(** *** The outbox *)
(** clients/router/control_store.rs:556-559 [EnqueueResult] *)
Record EnqueueResult := mk_enqueued { eq_message_id : string; eq_inserted : bool }.
(** clients/router/control_store.rs:601-658 [enqueue_outbox]; the random message id is an argument *)
Definition enqueue_outbox (message_id : string) (m : NewOutboxMessage) (now_ms : Z) (db : ControlDb)
    : answer (EnqueueResult * ControlDb) :=
  router_id ← validate_router_id (nm_router_id m);
  operation ← validate_operation (nm_operation m);
  dedupe_key ← match nm_dedupe_key m with
               | Some key => Some <$> validate_opaque_id "outbox dedupe key" key 255
               | None => Ok None end;
  _ ← validate_timestamp (nm_available_at_ms m);
  _ ← validate_timestamp now_ms;
  _ ← fail_if (negb (router_profile_exists db router_id)) (RouterNotFound router_id);
  let same (e : string * OutboxMessage) := str_eqb (om_router_id e.2) router_id && same_some (om_dedupe_key e.2) dedupe_key in
  match List.find same (map_to_list (control_outbox db)) with
  | Some (id, _) => Ok (mk_enqueued id false, db)
  | None =>
      _ ← fail_if (bool_decide (is_Some (control_outbox db !! message_id))) UNIQUE_FAILED;
      db ← put_message (mk_message message_id PROTOCOL_EPOCH router_id operation (nm_payload m) dedupe_key MPending 0
             (nm_available_at_ms m) None None None now_ms now_ms) db;
      Ok (mk_enqueued message_id true, db)
  end.
(** clients/router/control_store.rs:26-26 [MAX_OUTBOX_CLAIM] *)
Definition MAX_OUTBOX_CLAIM : Z := 1000.
(** clients/router/control_store.rs:690-694 [claim_due_outbox]: the rows that are due *)
Definition due (router_id : string) (now_ms : Z) (m : OutboxMessage) : bool :=
  str_eqb (om_router_id m) router_id && negb (bool_decide (om_status m = MDeadLetter)) && (om_next_attempt_at_ms m <=? now_ms)
  && (bool_decide (om_status m = MPending)
      || bool_decide (om_status m = MInFlight) && from_option (λ until, until <=? now_ms) false (om_lease_until_ms m)).
(** clients/router/control_store.rs:695-695 [claim_due_outbox]: their order *)
Definition due_le (m n : OutboxMessage) : Prop :=
  om_next_attempt_at_ms m < om_next_attempt_at_ms n ∨
  om_next_attempt_at_ms m = om_next_attempt_at_ms n ∧
    (om_created_at_ms m < om_created_at_ms n ∨
     om_created_at_ms m = om_created_at_ms n ∧ String.le (om_message_id m) (om_message_id n)).
#[global] Instance due_le_dec : RelDecision due_le.
Proof. intros m n. unfold due_le. apply _. Defined.
Definition due_messages (router_id : string) (now_ms : Z) (db : ControlDb) : list OutboxMessage :=
  merge_sort due_le (List.filter (due router_id now_ms) (map_to_list (control_outbox db)).*2).
(** clients/router/control_store.rs:705-714 [claim_due_outbox]: the update of one row *)
Definition lease_message (worker_id : string) (lease_until_ms now_ms : Z) (db : ControlDb) (message_id : string) : answer ControlDb :=
  match control_outbox db !! message_id with
  | None => Ok db
  | Some m =>
      attempts ← ok_or (Sqlite "cannot store REAL value in INTEGER column") (checked_i64 (om_attempt_count m + 1));
      put_message (m <| om_status := MInFlight |> <| om_attempt_count := attempts |> <| om_lease_owner := Some worker_id |>
                     <| om_lease_until_ms := Some lease_until_ms |> <| om_updated_at_ms := now_ms |>) db
  end.
(** clients/router/control_store.rs:660-725 [claim_due_outbox] *)
Definition claim_due_outbox (router_id worker_id : string) (now_ms lease_duration_ms limit : Z) (db : ControlDb)
    : answer (list OutboxMessage * ControlDb) :=
  router_id ← validate_router_id router_id;
  worker_id ← validate_opaque_id "outbox worker id" worker_id 255;
  _ ← validate_timestamp now_ms;
  _ ← fail_if (lease_duration_ms <=? 0) (InvalidOutbox "lease duration must be positive");
  let limit := Z.min limit MAX_OUTBOX_CLAIM in
  if limit =? 0 then Ok ([], db) else
  lease_until_ms ← ok_or (InvalidOutbox "lease deadline overflow") (checked_i64 (now_ms + lease_duration_ms));
  _ ← fail_if (negb (router_profile_exists db router_id)) (RouterNotFound router_id);
  let message_ids := om_message_id <$> take (Z.to_nat limit) (due_messages router_id now_ms db) in
  db ← try_fold (lease_message worker_id lease_until_ms now_ms) db message_ids;
  messages ← try_fold (λ messages id,
    m ← ok_or (OutboxNotFound id) (load_outbox_message db id);
    Ok (messages ++ [m])) [] message_ids;
  Ok (messages, db).
(** clients/router/control_store.rs:1522-1537 [classify_outbox_lease_failure] *)
Definition classify_outbox_lease_failure {A} (db : ControlDb) (message_id : string) : answer A :=
  Err (if bool_decide (is_Some (control_outbox db !! message_id)) then OutboxLeaseMismatch message_id else OutboxNotFound message_id).
(** [WHERE message_id = ?1 AND status = 'in_flight' AND lease_owner = ?2] *)
Definition leased_to (worker_id : string) (m : OutboxMessage) : bool :=
  bool_decide (om_status m = MInFlight) && bool_decide (om_lease_owner m = Some worker_id).
Definition leased_message (message_id worker_id : string) (db : ControlDb) : option OutboxMessage :=
  control_outbox db !! message_id ≫= λ m, if leased_to worker_id m then Some m else None.
(** clients/router/control_store.rs:727-740 [acknowledge_outbox] *)
Definition acknowledge_outbox (message_id worker_id : string) (db : ControlDb) : answer ControlDb :=
  message_id ← validate_opaque_id "outbox message id" message_id 255;
  worker_id ← validate_opaque_id "outbox worker id" worker_id 255;
  match leased_message message_id worker_id db with
  | Some _ => Ok (db <| control_outbox ::= delete message_id |>)
  | None => classify_outbox_lease_failure db message_id
  end.
(** clients/router/control_store.rs:742-768 [reschedule_outbox] *)
Definition reschedule_outbox (message_id worker_id : string) (next_attempt_at_ms : Z) (error : string) (now_ms : Z) (db : ControlDb)
    : answer ControlDb :=
  message_id ← validate_opaque_id "outbox message id" message_id 255;
  worker_id ← validate_opaque_id "outbox worker id" worker_id 255;
  error ← validate_error_message error;
  _ ← validate_timestamp next_attempt_at_ms;
  _ ← validate_timestamp now_ms;
  match leased_message message_id worker_id db with
  | Some m =>
      put_message (m <| om_status := MPending |> <| om_next_attempt_at_ms := next_attempt_at_ms |> <| om_lease_owner := None |>
                     <| om_lease_until_ms := None |> <| om_last_error := Some error |> <| om_updated_at_ms := now_ms |>) db
  | None => classify_outbox_lease_failure db message_id
  end.
(** clients/router/control_store.rs:770-793 [dead_letter_outbox] *)
Definition dead_letter_outbox (message_id worker_id error : string) (now_ms : Z) (db : ControlDb) : answer ControlDb :=
  message_id ← validate_opaque_id "outbox message id" message_id 255;
  worker_id ← validate_opaque_id "outbox worker id" worker_id 255;
  error ← validate_error_message error;
  _ ← validate_timestamp now_ms;
  match leased_message message_id worker_id db with
  | Some m =>
      put_message (m <| om_status := MDeadLetter |> <| om_lease_owner := None |> <| om_lease_until_ms := None |>
                     <| om_last_error := Some error |> <| om_updated_at_ms := now_ms |>) db
  | None => classify_outbox_lease_failure db message_id
  end.
(** clients/router/control_store.rs:795-799 [outbox_message] *)
Definition outbox_message (message_id : string) (db : ControlDb) : answer (option OutboxMessage) :=
  message_id ← validate_opaque_id "outbox message id" message_id 255;
  Ok (load_outbox_message db message_id).
(** *** Cursors and hosts *)
Lemma put_cursor_Ok c db db' : put_cursor c db = Ok db' → 0 ≤ sc_sequence c ∧ is_Some (router_profiles db !! sc_router_id c) ∧
  db' = db <| sync_cursors ::= <[(sc_router_id c, sc_stream c) := c]> |>.
Proof.
  intros Hp. apply bind_Ok in Hp as (? & Hc%fail_if_Ok%negb_false_iff & Hp). apply bind_Ok in Hp as (? & Hr%fail_if_Ok & [= <-]).
  apply andb_true_iff in Hc as [?%Z.leb_le _]. apply bool_decide_eq_false in Hr. split_and!; [done|by apply not_eq_None_Some|done].
Qed.
(** What a successful exchange did. *)
Lemma cursor_Ok r s expected next position now db c db' : db_ok db →
  compare_and_set_sync_cursor r s expected next position now db = Ok (c, db') →
  expected = sc_sequence <$> sync_cursors db !! (r, s) ∧ from_option (λ v, v < next) True expected ∧ 0 ≤ next ∧
  sc_sequence c = next ∧ sc_position c = position ∧ is_Some (router_profiles db !! r) ∧ (sc_router_id c, sc_stream c) = (r, s) ∧
  db' = db <| sync_cursors ::= <[(r, s) := c]> |>.
Proof.
  intros Hok E. unfold compare_and_set_sync_cursor in E. apply bind_Ok in E as (r' & ->%validated_router & E).
  apply bind_Ok in E as (s' & ->%validated_operation & E). apply bind_Ok in E as (p' & ->%validated_opaque & E).
  apply bind_Ok in E as (? & Hneg%fail_if_Ok & E). apply bind_Ok in E as (? & _ & E). apply bind_Ok in E as (? & _ & E).
  apply bind_Ok in E as (? & Hexp%fail_if_Ok%negb_false_iff%bool_decide_eq_true & E). apply bind_Ok in E as (db1 & Hput & E).
  apply bind_Ok in E as (c' & Hload%ok_or_Ok & [= -> ->]). apply orb_false_iff in Hneg as [Hneg%Z.ltb_ge _].
  unfold load_sync_cursor in *. rewrite <-Hexp. destruct (sync_cursors db !! (r, s)) as [c0|] eqn:Hc0.
  - apply bind_Ok in Hput as (? & Hadv%fail_if_Ok%Z.leb_gt & Hput). apply put_cursor_Ok in Hput as (_ & Hr & ->).
    pose proof (co_key _ _ (db_cursors _ Hok) _ _ Hc0) as [= Hk1 Hk2]. cbn in Hload, Hr |- *. rewrite Hk1, Hk2 in *.
    rewrite lookup_insert_eq in Hload. injection Hload as <-. cbn. by rewrite ?Hk1, ?Hk2.
  - apply put_cursor_Ok in Hput as (_ & Hr & ->). cbn in Hload, Hr. rewrite lookup_insert_eq in Hload. injection Hload as <-. done.
Qed.
Lemma cursor_ok r s expected next position now db : db_ok db →
  db_ok (committed db (compare_and_set_sync_cursor r s expected next position now db)).
Proof.
  intros Hok. destruct (compare_and_set_sync_cursor _ _ _ _ _ _ _) as [[c db']|] eqn:E; [|done]. cbn.
  apply cursor_Ok in E as (_ & _ & Hnext & Hseq & _ & Hr & Hkey & ->); [|done]. destruct Hok as [? ? ? ? [Hk Hkr Hks] ?].
  split; cbn; try done. injection Hkey as Hk1 Hk2. split.
  - intros i d [[<- <-]|[_ ?]]%lookup_insert_Some; [by rewrite Hk1, Hk2|auto].
  - intros i d [[<- <-]|[_ ?]]%lookup_insert_Some; [by rewrite Hk1|eauto].
  - intros i d [[<- <-]|[_ ?]]%lookup_insert_Some; [lia|eauto].
Qed.
Lemma identity_loaded db i : db_ok db → load_device_identity check_keys db = Ok (Some i) →
  ∃ j, device_identity db = Some j ∧ di_client_subdomain i = di_client_subdomain j.
Proof.
  intros Hok. unfold load_device_identity. destruct (device_identity db) as [j|] eqn:Ej; [|done]. intros Hl.
  destruct (db_identity _ Hok j Ej) as [Hv _]. rewrite subdomain_parse_id in Hl by done. cbn in Hl.
  apply bind_Ok in Hl as (? & _ & [= <-]). by exists j.
Qed.
Lemma host_ok r claim now db : db_ok db → db_ok (committed db (claim_public_host check_keys r claim now db)).
Proof.
  intros Hok. destruct (claim_public_host _ _ _ _ _) as [[b db']|] eqn:E; [|done]. cbn. unfold claim_public_host in E.
  apply bind_Ok in E as (r' & ->%validated_router & E). apply bind_Ok in E as (? & _ & E).
  apply bind_Ok in E as (o & Hp & E). apply bind_Ok in E as (p & ->%ok_or_Ok & E). apply profile_loaded in Hp; [|done].
  apply bind_Ok in E as ([] & Hv & E). apply bind_Ok in E as (o & Hi & E). apply bind_Ok in E as (i & ->%ok_or_Ok & E).
  apply identity_loaded in Hi as (j & Hj & Hsub); [|done].
  apply bind_Ok in E as (? & Hd%fail_if_Ok%negb_false_iff%bool_decide_eq_true & E). apply bind_Ok in E as (e & _ & E).
  destruct e as [e|]; [case_match; [by injection E as <- <-|done]|].
  apply bind_Ok in E as (? & _ & E). apply bind_Ok in E as (db1 & Hins & [= <- <-]).
  apply bind_Ok in Hins as (? & Hc%fail_if_Ok%negb_false_iff & Hins). apply bind_Ok in Hins as (? & _ & Hins).
  apply bind_Ok in Hins as (? & Hu%fail_if_Ok & [= <-]). apply orb_false_iff in Hu as [_ Hu]. rewrite some_row_false in Hu.
  destruct Hok as [? ? ? ? ? [Hk Hn Hch Ha]]. split; cbn; try done. split.
  - intros h row [[<- <-]|[_ ?]]%lookup_insert_Some; auto.
  - intros h row [[<- <-]|[_ ?]]%lookup_insert_Some; [|eauto]. exists j, p. split_and!; [done|cbn; by rewrite Hd, Hsub|done|].
    destruct claim. cbn in *. unfold lift_namespace in Hv. destruct (validate_for _ _) as [[]|]; done.
  - intros h row [[<- <-]|[_ ?]]%lookup_insert_Some; eauto.
  - apply apart_rows_insert; [apply hosts_clash_comm|done|]. intros k row Hrow _. by apply (Hu k).
Qed.
Lemma release_ok r host subject db : db_ok db → db_ok (committed db (release_public_host r host subject db)).
Proof.
  intros Hok. destruct (release_public_host _ _ _ _) as [[b db']|] eqn:E; [|done]. cbn. unfold release_public_host in E.
  do 3 (apply bind_Ok in E as (? & _ & E)). repeat (case_match; [|by injection E as <- <-]). injection E as <- <-.
  destruct Hok as [? ? ? ? ? [Hk Hn Hch Ha]]. split; cbn; try done.
  split; [..|eapply apart_rows_subset, Ha; apply delete_subseteq]; intros i m [_ Hm]%lookup_delete_Some; eauto.
Qed.
Lemma control_step_ok db op : control_op_typed op → db_ok db → db_ok (control_step db op).
Proof.
  intros Ht Hok. destruct op; cbn [control_step].
  - by apply identity_ok.
  - by apply insert_ok.
  - by apply install_ok.
  - by apply primary_step_ok.
  - by apply remove_router_ok.
  - by apply enqueue_ok.
  - by apply claim_ok.
  - by apply ack_ok.
  - by apply reschedule_ok.
  - by apply dead_ok.
  - by apply cursor_ok.
  - by apply host_ok.
  - by apply release_ok.
Qed.
Lemma control_run_ok db ops : Forall control_op_typed ops → db_ok db → db_ok (control_run db ops).
Proof. intros Ht. revert db. induction Ht; intros db Hok; [done|]. cbn. by apply IHHt, control_step_ok. Qed.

══════════

[To do] Given the data above, transcribe exactly the lines from the one containing "attempts ← ok_or" down to the one containing "bool_decide (om_status m = MInFlight) && bool_decide", and no others.

[Exercise solution]
      attempts ← ok_or (Sqlite "cannot store REAL value in INTEGER column") (checked_i64 (om_attempt_count m + 1));
      put_message (m <| om_status := MInFlight |> <| om_attempt_count := attempts |> <| om_lease_owner := Some worker_id |>
                     <| om_lease_until_ms := Some lease_until_ms |> <| om_updated_at_ms := now_ms |>) db
  end.
(** clients/router/control_store.rs:660-725 [claim_due_outbox] *)
Definition claim_due_outbox (router_id worker_id : string) (now_ms lease_duration_ms limit : Z) (db : ControlDb)
    : answer (list OutboxMessage * ControlDb) :=
  router_id ← validate_router_id router_id;
  worker_id ← validate_opaque_id "outbox worker id" worker_id 255;
  _ ← validate_timestamp now_ms;
  _ ← fail_if (lease_duration_ms <=? 0) (InvalidOutbox "lease duration must be positive");
  let limit := Z.min limit MAX_OUTBOX_CLAIM in
  if limit =? 0 then Ok ([], db) else
  lease_until_ms ← ok_or (InvalidOutbox "lease deadline overflow") (checked_i64 (now_ms + lease_duration_ms));
  _ ← fail_if (negb (router_profile_exists db router_id)) (RouterNotFound router_id);
  let message_ids := om_message_id <$> take (Z.to_nat limit) (due_messages router_id now_ms db) in
  db ← try_fold (lease_message worker_id lease_until_ms now_ms) db message_ids;
  messages ← try_fold (λ messages id,
    m ← ok_or (OutboxNotFound id) (load_outbox_message db id);
    Ok (messages ++ [m])) [] message_ids;
  Ok (messages, db).
(** clients/router/control_store.rs:1522-1537 [classify_outbox_lease_failure] *)
Definition classify_outbox_lease_failure {A} (db : ControlDb) (message_id : string) : answer A :=
  Err (if bool_decide (is_Some (control_outbox db !! message_id)) then OutboxLeaseMismatch message_id else OutboxNotFound message_id).
(** [WHERE message_id = ?1 AND status = 'in_flight' AND lease_owner = ?2] *)
Definition leased_to (worker_id : string) (m : OutboxMessage) : bool :=
  bool_decide (om_status m = MInFlight) && bool_decide (om_lease_owner m = Some worker_id).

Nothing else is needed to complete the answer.